§ TRY IT
Filter these entries down to lines holding "pred".
☆ ☆ ☆ ☆
Fixpoint chunk_loop (fuel : nat) (data : bytes) (pos riff_len : Z) (al : option bytes) : mem (option ns_webp_chunks) :=
  match fuel with
  | O => Fault
  | S fuel' =>
      if pos + 8 <=? riff_len then
        tag ← rd_slice data pos 4;
        size ← read_u32 data (pos + 4);
        let payload := pos + 8 in
        if riff_len - payload <? size then mret None
        else if tag =b $"ALPH" then
          p ← rd_slice data payload size;
          chunk_loop fuel' data (payload + size + Z.land size 1) riff_len (Some p)
        else if is_body_tag tag then
          p ← rd_slice data payload size; mret (Some (Build_ns_webp_chunks al p tag))
        else if (tag =b $"ANMF") && (NS_WEBP_ANMF_HEADER <? size) then
          anmf_loop (S (length data)) data (payload + NS_WEBP_ANMF_HEADER) (payload + size) al
        else chunk_loop fuel' data (payload + size + Z.land size 1) riff_len al
      else mret None
  end.

Definition ns_webp_find_chunks (data : bytes) : mem (option ns_webp_chunks) :=
  if zlen data <? 12 + 8 then mret None
  else
    n ← read_u32 data 4;
    let riff_len := Z.min (n + 8) (zlen data) in
    chunk_loop (S (length data)) data 12 riff_len None.

Definition ns_webp_bare_container (tag payload : bytes) : mem (option bytes) :=
  let payload_len := zlen payload in
  if (payload_len =? 0) || (G_MAXUINT32 - 32 <? payload_len) then mret None
  else
    let total := 12 + 8 + (payload_len + Z.land payload_len 1) in
    match alloc malloc total with
    | None => mret None
    | Some out =>
        out ← wr_slice out 0 ($"RIFF");
        out ← write_u32 out 4 (total - 8);
        out ← wr_slice out 8 ($"WEBP");
        out ← wr_slice out 12 (take 4 tag);
        out ← write_u32 out 16 payload_len;
        out ← wr_slice out 20 payload;
        mret (Some out)
    end.

(** ** The alpha plane of a WebP image *)

(** A row of the plane with the row above it, undone by each filter. *)
Fixpoint unfilter_left (pred : Z) (row : bytes) : bytes :=
  match row with
  | [] => []
  | r :: row' => let v := byte_of (code r + pred) in v :: unfilter_left (code v) row'
  end.
Fixpoint unfilter_up (row prev : bytes) : bytes :=
  match row, prev with
  | r :: row', p :: prev' => byte_of (code r + code p) :: unfilter_up row' prev'
  | _, _ => []
  end.
Fixpoint unfilter_gradient (left top_left : Z) (row prev : bytes) : bytes :=
  match row, prev with
  | r :: row', p :: prev' =>
      let top := code p in
      let g := left + top - top_left in
      let g := if g <? 0 then 0 else if 255 <? g then 255 else g in
      let v := byte_of (code r + g) in
      v :: unfilter_gradient (code v) top row' prev'
  | _, _ => []
  end.

(** One row of [ns_webp_alpha_unfilter]. *)
Definition unfilter_row (method : Z) (row : bytes) (prev : option bytes) : bytes :=
  match prev with
  | None => unfilter_left 0 row
  | Some prev =>
      let first := match prev with p :: _ => code p | [] => 0 end in
      if method =? 1 then unfilter_left first row
      else if method =? 2 then unfilter_up row prev
      else unfilter_gradient first first row prev
  end.

Definition ns_webp_alpha_unfilter (plane : bytes) (w h method : Z) : mem bytes :=
  if method =? 0 then mret plane
  else
    for_loop h (fun y plane =>
      row ← rd_slice plane (y * w) w;
      prev ← (if y =? 0 then mret None else p ← rd_slice plane (y * w - w) w; mret (Some p));
      wr_slice plane (y * w) (unfilter_row method row prev)) plane.

Definition vp8l_header (w h : Z) : bytes :=
  let dims := Z.lor (w - 1) (Z.shiftl (h - 1) 14) in byte_of 47 :: u32_bytes dims.

Definition ns_webp_alpha_plane (alph : bytes) (w h : Z) : mem (option bytes) :=
  if (zlen alph <? 2) || (w <=? 0) || (h <=? 0) then mret None
  else
    b ← rd alph 0;
    let method := Z.land b 3 in
    let filtering := Z.land (Z.shiftr b 2) 3 in
    let pixels := w * h in
    if method =? 0 then
      if zlen alph - 1 <? pixels then mret None
      else
        match alloc malloc pixels with
        | None => mret None
        | Some plane =>
            s ← rd_slice alph 1 pixels;
            plane ← wr_slice plane 0 s;
            plane ← ns_webp_alpha_unfilter plane w h filtering;
            mret (Some plane)
        end
    else if method =? 1 then
      match alloc malloc (5 + (zlen alph - 1)) with
      | None => mret None
      | Some vp8l =>
          vp8l ← wr_slice vp8l 0 (vp8l_header w h);
          rest ← rd_slice alph 1 (zlen alph - 1);
          vp8l ← wr_slice vp8l 5 rest;
          bare ← ns_webp_bare_container ($"VP8L") vp8l;
          match bare with
          | None => mret None
          | Some bare =>
              im ← ns_wuffs_decode_still_to_bgra bare false;
              match im with
              | None => mret None
              | Some im =>
                  if negb (i_w im =? w) || negb (i_h im =? h) then mret None
                  else
                    match alloc malloc pixels with
                    | None => mret None
                    | Some plane =>
                        plane ← for_loop h (fun y plane =>
                          for_loop w (fun x plane =>
                            g ← rd (i_pix im) (y * i_stride im + x * 4 + 1);
                            wr plane (y * w + x) g) plane) plane;
                        plane ← ns_webp_alpha_unfilter plane w h filtering;
                        mret (Some plane)
                    end
              end
          end
      end
    else mret None.

Definition scale_alpha (v a : Z) : ascii := byte_of ((v * a + 127) / 255).

Definition ns_webp_apply_alpha (pix : bytes) (stride w h : Z) (plane : bytes) : mem bytes :=
  for_loop h (fun y pix =>
    for_loop w (fun x pix =>
      let p := y * stride + x * 4 in
      b ← rd pix p; g ← rd pix (p + 1); r ← rd pix (p + 2);
      a ← rd plane (y * w + x);
      wr_slice pix p [scale_alpha b a; scale_alpha g a; scale_alpha r a; byte_of a]) pix) pix.

Definition ns_image_wuffs_decode_to_bgra (data : bytes) : mem (option image) :=
  kind ← ns_wuffs_detect data;
  ext ← (if bool_decide (kind = NS_WUFFS_WEBP) then ns_webp_is_extended data else mret false);
  if negb ext then ns_wuffs_decode_still_to_bgra data true
  else
    parts ← ns_webp_find_chunks data;
    match parts with
    | None => mret None
    | Some parts =>
        bare ← ns_webp_bare_container (body_tag parts) (body parts);
        match bare with
        | None => mret None
        | Some bare =>
            im ← ns_wuffs_decode_still_to_bgra bare true;
            match im with
            | None => mret None
            | Some im =>
                match alpha parts with
                | Some al =>
                    if body_tag parts =b $"VP8 " then
                      plane ← ns_webp_alpha_plane al (i_w im) (i_h im);
                      match plane with
                      | Some plane =>
                          pix ← ns_webp_apply_alpha (i_pix im) (i_stride im) (i_w im) (i_h im) plane;
                          mret (Some (Build_image (i_w im) (i_h im) (i_stride im) pix))
                      | None => mret (Some im)
                      end
                    else mret (Some im)
                | None => mret (Some im)
                end
            end
        end
    end.

Definition ns_image_decode_wuffs (data : bytes) : mem (option ns_texture) :=
  im ← ns_image_wuffs_decode_to_bgra data;
  match im with
  | None => mret None
  | Some im => ns_texture_new (i_w im) (i_h im) (i_pix im) (i_stride im)
  end.

(** ** ICO and CUR *)

Definition NS_ICO_MAX_ENTRIES : Z := 256.
Definition NS_ICO_MAX_DIM : Z := 1024.
Definition NS_ICO_MAX_BMP : Z := 64 * 1024 * 1024.

Definition png_sig : bytes := png4 ++ [byte_of 13; byte_of 10; byte_of 26; byte_of 10].
Definition is_png (d : bytes) : mem bool :=
  if 8 <=? zlen d then s ← rd_slice d 0 8; mret (s =b png_sig) else mret false.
☆ ☆ ☆ ☆
§ RESPONSE FOR THIS EXERCISE
Fixpoint unfilter_left (pred : Z) (row : bytes) : bytes :=
  | r :: row' => let v := byte_of (code r + pred) in v :: unfilter_left (code v) row'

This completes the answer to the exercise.